== Exercise aim ==
Return exactly the span of lines in the following data that opens with the line containing "pose proof (shr_fexp_nonneg q e l H) as H1." and closes with the line containing "minus sign is". Include nothing else.

== Data for review ==
Lemma binary_round_aux_nonneg (q e : Z) (l : location) :
  0 <= q ->
  nonnegative (binary_round_aux Float.prec Float.emax false q e l) = true.
Proof.
  intros H. unfold binary_round_aux.
  pose proof (shr_fexp_nonneg q e l H) as H1.
  destruct (shr_fexp Float.prec Float.emax q e l) as [mrs1 e1].
  simpl in H1.
  assert (0 <= round_nearest_even (shr_m mrs1) (loc_of_shr_record mrs1))
    as H2.
  { unfold round_nearest_even.
    destruct (loc_of_shr_record mrs1) as [|[]]; try lia.
    destruct (Z.even (shr_m mrs1)); lia. }
  pose proof (shr_fexp_nonneg _ e1 loc_Exact H2) as H3.
  destruct (shr_fexp Float.prec Float.emax _ e1 loc_Exact) as [mrs2 e2].
  simpl in H3.
  destruct (shr_m mrs2) as [|m|m]; [reflexivity | | lia].
  destruct (e2 <=? Float.emax - Float.prec); reflexivity.
Qed.

Lemma of_decimal_nonneg (n : Z) (k : nat) :
  nonnegative (of_decimal n k) = true.
Proof.
  unfold of_decimal. destruct n as [|p|p]; try reflexivity.
  unfold SFdiv_core_binary.
  set (e' := Z.min _ _). set (m' := match _ with Z0 => _ | _ => _ end).
  assert (0 <= m') as Hm.
  { subst m'. destruct (0 - 0 - e') as [|s0|s0]; try lia.
    apply Z.shiftl_nonneg. lia. }
  pose proof (Z.div_pos m' (10 ^ Z.of_nat k) Hm
                ltac:(apply Z.pow_pos_nonneg; lia)) as Hq.
  unfold Z.div in Hq.
  destruct (Z.div_eucl m' (10 ^ Z.of_nat k)) as [q r].
  now apply binary_round_aux_nonneg.
Qed.

Lemma parse_number_nonneg (v : value) (x : float) :
  parse_price v = Ret (Some x) -> nonnegative x = true.
Proof.
  unfold parse_price.
  destruct (negb (truthy v)); [discriminate|].
  destruct (Re.search (str v)) as [group|]; simpl; [|discriminate].
  unfold Float.of_string.
  destruct (Float.scan group false false 0 0) as [[n k]|]; simpl;
    [|discriminate].
  intros H; injection H as <-. apply of_decimal_nonneg.
Qed.

Lemma parse_number_skips (c : ascii) (s : string) :
  outside c = true -> parse_price (PyStr (String c s)) = parse_price (PyStr s).
Proof.
  intros H. unfold parse_price, outside in *; simpl.
  destruct (Re.in_class c); [discriminate|].
  destruct s; reflexivity.
Qed.

(** X7: a parsed quantity or price is never negative and never NaN: it is
    zero, a positive number or plus infinity.  A character in front of the
    text that is neither a digit nor a point changes nothing; in particular a
    minus sign is dropped, so that the text of a negative amount parses as
    the positive one. *)
Theorem parsed_numbers_are_unsigned :
  (forall v x, parse_price v = Ret (Some x) -> nonnegative x = true)
  /\ (forall v x, parse_quantity v = Ret (Some x) -> nonnegative x = true)
  /\ (forall c s, outside c = true ->
        parse_price (PyStr (String c s)) = parse_price (PyStr s)
        /\ parse_quantity (PyStr (String c s)) = parse_quantity (PyStr s))
  /\ (forall s, parse_price (PyStr ("-" ++ s)) = parse_price (PyStr s)
                /\ parse_quantity (PyStr ("-" ++ s))
                   = parse_quantity (PyStr s)).
Proof.
  split; [exact parse_number_nonneg|].
  split; [exact parse_number_nonneg|].
  split.
  - intros c s H. split; now apply parse_number_skips.
  - intros s. split; now apply parse_number_skips.
Qed.

Lemma parsed_numbers_are_unsigned_witness :
  parse_price (PyStr "-1.50") = Ret (Some (of_decimal 150 2))
  /\ nonnegative (of_decimal 150 2) = true
  /\ parse_price (PyStr "$-1.50") = parse_price (PyStr "1.50").
Proof.
  destruct parsed_numbers_are_unsigned as (N & _ & Skip & Minus).
  assert (parse_price (PyStr "-1.50") = Ret (Some (of_decimal 150 2))) as E.
  { transitivity (parse_price (PyStr "1.50"));
      [exact (proj1 (Minus "1.50")) | reflexivity]. }
  split; [exact E|]. split; [exact (N _ _ E)|].
  transitivity (parse_price (PyStr "-1.50"));
    [exact (proj1 (Skip "$"%char "-1.50" eq_refl))
    | exact (proj1 (Minus "1.50"))].
Defined.

Lemma isdigit_not_point (c : ascii) :
  isdigit c = true -> Ascii.eqb c "." = false.
Proof.
  destruct (Ascii.eqb_spec c ".") as [->|]; [discriminate | reflexivity].
Qed.

Lemma scan_none (s : string) :
  all_chars Re.in_class s = true ->
  forall dot seen n k,
    Float.scan s dot seen n k = None
    <-> (2 <= points s + (if dot then 1 else 0))%nat
        \/ (seen = false /\ digits s = 0%nat).
Proof.
  induction s as [|c s IH]; simpl; intros Hs dot seen n k.
  - destruct seen, dot; split; intros H; try discriminate; auto;
      destruct H as [H | [H _]]; try lia; discriminate.
  - apply andb_true_iff in Hs as [Hc Hs]. unfold Re.in_class in Hc.
    destruct (isdigit c) eqn:D.
    + rewrite (isdigit_not_point c D). rewrite (IH Hs). simpl.
      split; intros [H | [H1 H2]]; auto; try discriminate; lia.
    + simpl in Hc. rewrite Hc. destruct dot.
      * split; [intros _; left; lia | reflexivity].
      * rewrite (IH Hs). simpl.
        split; intros [H | H]; auto; left; lia.
Qed.

(** X8: the field is lost when its first run of digits and points has two
    points or more, or no digit: [parse_price] and [parse_quantity] then
    return absent whatever digits the run and the rest of the text hold, and
    in every other case they return a number. *)
Theorem first_run_decides (pre r post : string) :
  all_chars outside pre = true ->
  all_chars Re.in_class r = true -> Py.nonempty r = true ->
  stops post = true ->
  (parse_price (PyStr (pre ++ r ++ post)) = Ret None
   <-> (2 <= points r)%nat \/ digits r = 0%nat)
  /\ (parse_quantity (PyStr (pre ++ r ++ post)) = Ret None
      <-> (2 <= points r)%nat \/ digits r = 0%nat).
Proof.
  intros Hpre Hr Hne Hpost.
  assert (parse_price (PyStr (pre ++ r ++ post)) = Ret None
          <-> (2 <= points r)%nat \/ digits r = 0%nat) as H.
  { unfold parse_price; simpl.
    rewrite (nonempty_app pre r post Hne); simpl.
    rewrite (search_first_run pre r post Hpre Hr Hne Hpost).
    unfold Float.of_string.
    pose proof (scan_none r Hr false false 0 0%nat) as S.
    rewrite Nat.add_0_r in S.
    destruct (Float.scan r false false 0 0) as [[n k]|]; simpl.
    - split; [discriminate|]. intros H.
      assert (@None (Z * nat) = None) as E by reflexivity.
      destruct S as [_ S]. discriminate S. tauto.
    - split; [|reflexivity]. intros _.
      destruct S as [S _]. destruct (S eq_refl) as [?|[_ ?]]; auto. }
  split; exact H.
Qed.

Lemma first_run_decides_witness :
  parse_price (PyStr ("" ++ "12.05.2014" ++ " total")) = Ret None
  /\ parse_quantity (PyStr ("x" ++ "." ++ "")) = Ret None.
Proof.
  split.
  - apply (proj1 (first_run_decides "" "12.05.2014" " total"
                    eq_refl eq_refl eq_refl eq_refl)).
    left. simpl. lia.
  - apply (proj2 (first_run_decides "x" "." ""
                    eq_refl eq_refl eq_refl eq_refl)).
    right. reflexivity.
Defined.

(** ** More on the dates *)

Lemma digit_char_cases (n : Z) :
  exists k, 0 <= k < 10 /\ n mod 10 = k
            /\ Strptime.digit_char n = ascii_of_N (Z.to_N (48 + k)).
Proof.
  exists (n mod 10). split; [apply Z.mod_pos_bound; lia|]. auto.
Qed.

Lemma digit_char_facts (n : Z) :
  Py.isspace (Strptime.digit_char n) = false
  /\ Ascii.eqb (Strptime.digit_char n) "-" = false
  /\ Py.digit_value (Strptime.digit_char n) = n mod 10.
Proof.
  destruct (digit_char_cases n) as (k & Hk & -> & ->).
  assert (k = 0 \/ k = 1 \/ k = 2 \/ k = 3 \/ k = 4 \/ k = 5 \/ k = 6
          \/ k = 7 \/ k = 8 \/ k = 9) as Hc by lia.
  repeat (destruct Hc as [-> | Hc]; [repeat split|]).
  subst k. repeat split.
Qed.

Lemma isdigit_facts (c : ascii) :
  isdigit c = true -> Py.isspace c = false /\ Ascii.eqb c "-" = false.
Proof.
  destruct c as [[] [] [] [] [] [] [] []]; intros H;
    try discriminate H; split; reflexivity.
Qed.

(** A text of the shape [dddd-...] is no month-first date. *)
Lemma month_first_fails (c1 c2 c3 : ascii) (rest : string)
  (items : list Strptime.item) :
  isdigit c2 = true -> isdigit c3 = true ->
  Strptime.match_items
    (Strptime.Dir Strptime.Dm :: Strptime.Lit "-" :: items)
    (String c1 (String c2 (String c3 rest))) = [].
Proof.
  intros H2 H3.
  apply isdigit_facts in H2 as [_ H2]. apply isdigit_facts in H3 as [_ H3].
  cbn -[Ascii.eqb N.leb N_of_ascii]. rewrite ?H2, ?H3.
  repeat match goal with
         | |- context [if ?b then _ else _] => destruct b
         | |- context [match (if ?b then _ else _) with _ => _ end] =>
             destruct b
         end; cbn -[Ascii.eqb]; rewrite ?H2, ?H3; reflexivity.
Qed.

Lemma month_day_read_back (m d : Z) :
  1 <= m <= 12 -> 1 <= d <= 31 -> month_day_ok m d = true.
Proof.
  intros Hm Hd.
  assert (all_month_days_ok = true) as H by (vm_compute; reflexivity).
  unfold all_month_days_ok in H. rewrite forallb_forall in H.
  specialize (H (Z.to_nat m)). rewrite in_seq in H.
  specialize (H ltac:(lia)). rewrite forallb_forall in H.
  specialize (H (Z.to_nat d)). rewrite in_seq in H.
  specialize (H ltac:(lia)). now rewrite !Z2Nat.id in H by lia.
Qed.

Lemma year_first (c1 c2 c3 c4 : ascii) (tail : string)
  (items : list Strptime.item) :
  isdigit c1 = true -> isdigit c2 = true ->
  isdigit c3 = true -> isdigit c4 = true ->
  Strptime.match_items
    (Strptime.Dir Strptime.DY :: Strptime.Lit "-" :: items)
    (String c1 (String c2 (String c3 (String c4 (String "-" tail)))))
  = map (fun '(g, r) =>
           (Strptime.set_group Strptime.DY
              (String c1 (String c2 (String c3 (String c4 EmptyString)))) g,
            r))
        (Strptime.match_items items tail).
Proof.
  intros H1 H2 H3 H4.
  cbn [Strptime.match_items Strptime.match_alts Strptime.pattern flat_map
       Strptime.match_seq Strptime.cls_match].
  rewrite H1, H2, H3, H4. cbn [app flat_map]. rewrite Ascii.eqb_refl.
  now rewrite app_nil_r.
Qed.

Lemma int_pad4 (y : Z) : 0 <= y <= 9999 -> Py.int (Strptime.pad4 y) = y.
Proof.
  intros H. unfold Py.int, Strptime.pad4, Strptime.pad2.
  cbn [Py.lstrip].
  rewrite (proj1 (digit_char_facts (y / 1000))).
  cbn [Py.int_digits].
  rewrite !(proj2 (proj2 (digit_char_facts _))).
  pose proof (Z.div_mod y 10 ltac:(lia)).
  pose proof (Z.div_mod (y / 10) 10 ltac:(lia)).
  pose proof (Z.div_mod (y / 10 / 10) 10 ltac:(lia)).
  pose proof (Z.mod_pos_bound y 10 ltac:(lia)).
  pose proof (Z.mod_pos_bound (y / 10) 10 ltac:(lia)).
  pose proof (Z.mod_pos_bound (y / 10 / 10) 10 ltac:(lia)).
  replace (y / 100) with (y / 10 / 10)
    by (rewrite Z.div_div by lia; reflexivity).
  replace (y / 1000) with (y / 10 / 10 / 10)
    by (rewrite !Z.div_div by lia; reflexivity).
  assert (0 <= y / 10 / 10 / 10 < 10) as Hc.
  { rewrite !Z.div_div by lia. split.
    - apply Z.div_pos; lia.
    - apply Z.div_lt_upper_bound; lia. }
  rewrite (Z.mod_small _ _ Hc). lia.
Qed.

Lemma rstrip_no_space (s : string) :
  all_chars not_space s = true -> Py.rstrip s = s.
Proof.
  induction s as [|c s IH]; simpl; [reflexivity|].
  intros H. apply andb_true_iff in H as [Hc Hs]. rewrite (IH Hs).
  unfold not_space in Hc. destruct (Py.isspace c); [discriminate|].
  destruct s; reflexivity.
Qed.

Lemma strip_strftime (d : Strptime.date) :
  Py.rstrip (Py.lstrip (Strptime.strftime d)) = Strptime.strftime d.
Proof.
  assert (all_chars not_space (Strptime.strftime d) = true) as H.
  { unfold Strptime.strftime, Strptime.decimal_year, Strptime.pad4,
      Strptime.pad2, not_space.
    destruct (_ <? 10); [|destruct (_ <? 100); [|destruct (_ <? 1000)]];
      simpl; rewrite !(proj1 (digit_char_facts _)); reflexivity. }
  assert (Py.lstrip (Strptime.strftime d) = Strptime.strftime d) as ->.
  { unfold Strptime.strftime, Strptime.decimal_year, Strptime.pad4,
      Strptime.pad2.
    destruct (_ <? 10); [|destruct (_ <? 100); [|destruct (_ <? 1000)]];
      simpl; now rewrite (proj1 (digit_char_facts _)). }
  now apply rstrip_no_space.
Qed.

== Result of the task ==
  pose proof (shr_fexp_nonneg q e l H) as H1.
  destruct (shr_fexp Float.prec Float.emax q e l) as [mrs1 e1].
  simpl in H1.
  assert (0 <= round_nearest_even (shr_m mrs1) (loc_of_shr_record mrs1))
    as H2.
  { unfold round_nearest_even.
    destruct (loc_of_shr_record mrs1) as [|[]]; try lia.
    destruct (Z.even (shr_m mrs1)); lia. }
  pose proof (shr_fexp_nonneg _ e1 loc_Exact H2) as H3.
  destruct (shr_fexp Float.prec Float.emax _ e1 loc_Exact) as [mrs2 e2].
  simpl in H3.
  destruct (shr_m mrs2) as [|m|m]; [reflexivity | | lia].
  destruct (e2 <=? Float.emax - Float.prec); reflexivity.
Qed.

Lemma of_decimal_nonneg (n : Z) (k : nat) :
  nonnegative (of_decimal n k) = true.
Proof.
  unfold of_decimal. destruct n as [|p|p]; try reflexivity.
  unfold SFdiv_core_binary.
  set (e' := Z.min _ _). set (m' := match _ with Z0 => _ | _ => _ end).
  assert (0 <= m') as Hm.
  { subst m'. destruct (0 - 0 - e') as [|s0|s0]; try lia.
    apply Z.shiftl_nonneg. lia. }
  pose proof (Z.div_pos m' (10 ^ Z.of_nat k) Hm
                ltac:(apply Z.pow_pos_nonneg; lia)) as Hq.
  unfold Z.div in Hq.
  destruct (Z.div_eucl m' (10 ^ Z.of_nat k)) as [q r].
  now apply binary_round_aux_nonneg.
Qed.

Lemma parse_number_nonneg (v : value) (x : float) :
  parse_price v = Ret (Some x) -> nonnegative x = true.
Proof.
  unfold parse_price.
  destruct (negb (truthy v)); [discriminate|].
  destruct (Re.search (str v)) as [group|]; simpl; [|discriminate].
  unfold Float.of_string.
  destruct (Float.scan group false false 0 0) as [[n k]|]; simpl;
    [|discriminate].
  intros H; injection H as <-. apply of_decimal_nonneg.
Qed.

Lemma parse_number_skips (c : ascii) (s : string) :
  outside c = true -> parse_price (PyStr (String c s)) = parse_price (PyStr s).
Proof.
  intros H. unfold parse_price, outside in *; simpl.
  destruct (Re.in_class c); [discriminate|].
  destruct s; reflexivity.
Qed.

(** X7: a parsed quantity or price is never negative and never NaN: it is
    zero, a positive number or plus infinity.  A character in front of the
    text that is neither a digit nor a point changes nothing; in particular a
    minus sign is dropped, so that the text of a negative amount parses as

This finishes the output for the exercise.